From the data below, return the exact lines starting at the line containing "intros Hc Ht. unfold compare, bit_errors." and ending at the line containing "[for_st forallb foldr].", both included, and nothing else.

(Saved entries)
==================================================
(** [wait_for_ping_return]. *)
Definition wait_for_ping_return (fuel : nat) : M lres unit :=
  lora_dev ← io device_get_binding;
  bytes ← io (copy_out "ping" ping 0 5);
  io (lora_send lora_dev bytes 5);;
  switch_tx lora_dev false;;
  resp ← io (zeroed 5);
  res ← io (lora_recv lora_dev MAX_DATA_LEN (K_SECONDS 3));
  resp ← match res.2 with
         | Some (bytes, _, _) => io (copy_in "resp" resp 0 bytes)
         | None => mret resp
         end;
  power ← gets (fun s => tx_power (config s));
  (if 10 <? power then
     io (k_sleep (K_MSEC 5000));;
     await_connection fuel;;
     io (k_sleep (K_MSEC 5000))
   else mret tt);;
  (if res.1 <? 0 then notify_status (-7)
   else
     a ← io (copy_out "ping" ping 0 5);
     b ← io (copy_out "resp" resp 0 5);
     if memcmp_eq a b then notify_status (-3) else notify_status (-4));;
  switch_tx lora_dev true.

(** [experiment_settings_cb]. *)
Definition experiment_settings_cb (buf : cbuf) (len : Z) : M lres Z :=
  t ← gets thread0_tid; abort_tid t;;
  if len =? 5 then
    rec ← gets reconnect;
    (if rec : bool then mret tt else change_config "buf" buf true);;
    modify (set_reconnect true);;
    notify_status (-2);;
    mret 0
  else if len =? 1 then
    t ← gets thread2_tid; abort_tid t;;
    t' ← io (k_thread_create thread_data2 E_wait_for_ping_return);
    modify (set_thread2_tid (Some t'));;
    mret 0
  else
    modify (set_exp_data_length len);;
    ed ← gets experiment_data;
    ed ← for_st (range len) (static_buf ed) (fun i ed =>
           v ← io (rd "buf" buf i);
           io (wr "experiment_data" ed i v));
    modify (set_experiment_data (cmem ed));;
    t ← gets thread1_tid; abort_tid t;;
    t' ← io (k_thread_create thread_data1 E_exec_experiment);
    modify (set_thread1_tid (Some t'));;
    mret 0.

(** [lres_init] and [set_connected]. *)
Definition lres_init : M lres Z := modify (set_lres_blsc 1);; mret 0.
Definition set_connected (b : bool) : M lres unit :=
  modify (fun s => set_pl (Sx12xx.set_connected b (pl s)) s).
(* ===== verification/LresEval.v ===== *)
(** * Evaluation of a received message

    What the receiver expects, how it counts bit errors, which number it gives
    a message, and what it reports to the phone (lres.c, [exec_experiment]). *)
From S2P Require Import Prelude KSem Platform Sx12xx CLib Plan Messages Runs Lres.
From stdpp Require Import prelude list numbers strings gmap.
From Stdlib Require Import ZArith Lia.
Import WaitQ Sem.
Open Scope Z_scope.

(** ** Bit errors *)

(** Bits in which two bytes differ. *)
Definition differ (a b i : Z) : bool := negb (Bool.eqb (Z.testbit a i) (Z.testbit b i)).
Definition hamming (a b : Z) : Z := Z.of_nat (length (List.filter (differ a b) (range 8))).

(** Bits in which the first [n] bytes of two memories differ. *)
Definition bit_errors (f g : Z -> Z) (n : Z) : Z :=
  foldr (fun z acc => hamming (f z) (g z) + acc) 0 (range n).

Lemma low_bit x i : 0 <= i -> Z.land (Z.shiftr x i) 1 = Z.b2z (Z.testbit x i).
Proof.
  intros Hi. change 1 with (Z.ones 1) at 1. rewrite Z.land_ones by lia.
  rewrite Z.shiftr_div_pow2 by lia. symmetry. by apply Z.testbit_spec'.
Qed.

Lemma u8_add x y : u8 (u8 x + y) = u8 (x + y).
Proof. unfold u8. by rewrite Zplus_mod_idemp_l. Qed.

Lemma count_bits_spec a b c : byte_ok c -> count_bits a b c = u8 (c + hamming a b).
Proof.
  unfold count_bits, hamming.
  assert (Hr : Forall (fun i => 0 <= i) (range 8)).
  { apply Forall_forall. intros i Hi%list_elem_of_In%range_spec. lia. }
  revert c. induction Hr as [|i l Hi Hr IH]; intros c Hc; cbn [foldl List.filter].
  - cbn. by rewrite Z.add_0_r, u8_id.
  - rewrite !low_bit by done. unfold differ at 1.
    destruct (Z.testbit a i), (Z.testbit b i); cbn -[u8]; rewrite IH by (done || apply u8_byte); [done| | |done].
    all: rewrite u8_add; f_equal; lia.
Qed.

Lemma hamming_same a : hamming a a = 0.
Proof.
  unfold hamming. assert (E : List.filter (differ a a) (range 8) = []); [|by rewrite E].
  induction (range 8) as [|i l IH]; [done|]. cbn. unfold differ at 1. by rewrite eqb_reflx.
Qed.

Lemma hamming_nonneg a b : 0 <= hamming a b.
Proof. unfold hamming. lia. Qed.

Lemma hamming_zero a b : byte_ok a -> byte_ok b -> hamming a b = 0 -> a = b.
Proof.
  intros Ha Hb Hh. apply Z.bits_inj'. intros i Hi. destruct (Z.ltb_spec i 8).
  - destruct (Bool.eqb_spec (Z.testbit a i) (Z.testbit b i)) as [|Hne]; [done|].
    assert (Hin : In i (List.filter (differ a b) (range 8))).
    { apply filter_In. split; [apply range_spec; lia|]. unfold differ.
      by destruct (Z.testbit a i), (Z.testbit b i). }
    unfold hamming in Hh. destruct (List.filter _ _); [done|]. cbn in Hh. lia.
  - unfold byte_ok in *. rewrite !Z.bits_above_log2; [done|lia| |lia|].
    + destruct (Z.eq_dec b 0) as [->|]; [cbn; lia|]. apply Z.log2_lt_pow2; [lia|].
      assert (2 ^ 8 <= 2 ^ i) by (apply Z.pow_le_mono_r; lia). lia.
    + destruct (Z.eq_dec a 0) as [->|]; [cbn; lia|]. apply Z.log2_lt_pow2; [lia|].
      assert (2 ^ 8 <= 2 ^ i) by (apply Z.pow_le_mono_r; lia). lia.
Qed.

(** ** Comparing a message with what was expected *)

Lemma compare_run comp trans n (s : lres) :
  n <= csize comp -> n <= csize trans ->
  compare comp trans n s =
    (Done (forallb (fun z => peek comp z =? peek trans z) (range n),
           u8 (bit_errors (peek comp) (peek trans) n)), s).
Proof.
  intros Hc Ht. unfold compare, bit_errors.
  assert (Hr : Forall (fun z => 0 <= z < n) (range n)).
  { apply Forall_forall. intros z Hz%list_elem_of_In%range_spec. lia. }
  assert (G : forall same c, byte_ok c ->
    for_st (range n) (same, c) (fun z '(same, count) =>
      a ← io (rd "compare_data" comp z); b ← io (rd "transmission_data" trans z);
      mret (if a =? b then (same, count) else (false, count_bits a b count))) s =
    (Done (same && forallb (fun z => peek comp z =? peek trans z) (range n),
           u8 (c + foldr (fun z acc => hamming (peek comp z) (peek trans z) + acc) 0 (range n))), s)).
  { induction Hr as [|z l Hz Hr IH]; intros same c Hcb; cbn [for_st forallb foldr].
    - by rewrite andb_true_r, Z.add_0_r, u8_id.
    - rewrite bind_assoc.
      rewrite (bind_done _ _ _ _ _ (liftp_rd _ comp z s ltac:(apply in_bounds_spec; lia))).
      rewrite bind_assoc.
      rewrite (bind_done _ _ _ _ _ (liftp_rd _ trans z s ltac:(apply in_bounds_spec; lia))).
      rewrite bind_ret. destruct (Z.eqb_spec (peek comp z) (peek trans z)) as [E|Hne].
      + rewrite IH by done. rewrite E, hamming_same. cbn [andb]. by rewrite Z.add_0_l.
      + rewrite count_bits_spec by done. rewrite IH by apply u8_byte. rewrite u8_add.
        cbn [andb]. rewrite andb_false_r. by rewrite Z.add_assoc. }
  rewrite (G true 0) by (unfold byte_ok; lia). by rewrite Z.add_0_l.
Qed.
(* ===== verification/LresWindow.v ===== *)
(** * One window of the receiver

    What the receiver does while it stays on one combination (lres.c, the
    receive loop of [exec_experiment]): it listens and reports until its time
    is over, whatever arrives; and when the packets that will complete at its
    radio are known, which of them leads to which notifications. *)
From S2P Require Import Prelude KSem Platform Sx12xx Air CLib Plan Messages Runs Lres LresEval.
From stdpp Require Import prelude list numbers strings gmap.
From Stdlib Require Import ZArith Lia.
Import WaitQ Sem.
Open Scope Z_scope.

(** ** Tuning *)

(** Commands that choose what the radio listens to. *)
Definition is_tune (e : event) : bool :=
  match e with
  | EvRadio (SetChannel _) | EvRadio (SetRxConfig _ _ _ _ _ _ _ _ _ _ _ _ _)
  | EvRadio (SetTxConfig _ _ _ _ _ _ _ _ _ _ _ _) => true
  | _ => false
  end.
Definition tuned (l : list (Z * event)) : list (Z * event) := filter (fun e => is_tune e.2 = true) l.

Lemma tuned_app l k : tuned (l ++ k) = tuned l ++ tuned k.
Proof. apply filter_app. Qed.

Lemma tuned_tvis l : tuned (tvis l) = tuned l.
Proof.
  unfold tuned, tvis. induction l as [|[t e] l IH]; [done|].
  destruct (hidden (t, e)) eqn:Hh.
  - rewrite (filter_cons_False (fun e => hidden e = false)) by (by rewrite Hh). rewrite IH.
    rewrite filter_cons_False; [done|]. cbn. destruct e; try done. by destruct c.
  - rewrite (filter_cons_True (fun e => hidden e = false)) by done.
    destruct (is_tune e) eqn:Ht.
    + by rewrite !filter_cons_True, IH.
    + by rewrite !filter_cons_False, IH by (cbn; by rewrite Ht).
Qed.

Lemma tuned_timed l p q :
  timed l p q -> tuned (trace q) = tuned (trace p) ++ tuned (stamp (send_ms p) (now p) l).
Proof.
  intros T. rewrite <- (tuned_tvis (trace q)), (timed_trace _ _ _ T), tuned_app. by rewrite tuned_tvis.
Qed.

Lemma tuned_none k : Forall (fun e => is_tune e = false) (vis k) -> tuned k = [].
Proof.
  unfold vis, tuned. induction k as [|[t e] k IH]; [done|]. intros Hf.
  destruct (hidden (t, e)) eqn:Hh.
  - rewrite filter_cons_False in Hf by (by rewrite Hh). rewrite filter_cons_False; [by apply IH|].
    cbn. destruct e; try done. by destruct c.
  - rewrite filter_cons_True in Hf by done. apply Forall_cons in Hf as [He Hf].
    cbn in He. rewrite filter_cons_False by (cbn; by rewrite He). by apply IH.
Qed.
==================================================
--- OUTPUT OF THE EXERCISE ---
  intros Hc Ht. unfold compare, bit_errors.
  assert (Hr : Forall (fun z => 0 <= z < n) (range n)).
  { apply Forall_forall. intros z Hz%list_elem_of_In%range_spec. lia. }
  assert (G : forall same c, byte_ok c ->
    for_st (range n) (same, c) (fun z '(same, count) =>
      a ← io (rd "compare_data" comp z); b ← io (rd "transmission_data" trans z);
      mret (if a =? b then (same, count) else (false, count_bits a b count))) s =
    (Done (same && forallb (fun z => peek comp z =? peek trans z) (range n),
           u8 (c + foldr (fun z acc => hamming (peek comp z) (peek trans z) + acc) 0 (range n))), s)).
  { induction Hr as [|z l Hz Hr IH]; intros same c Hcb; cbn [for_st forallb foldr].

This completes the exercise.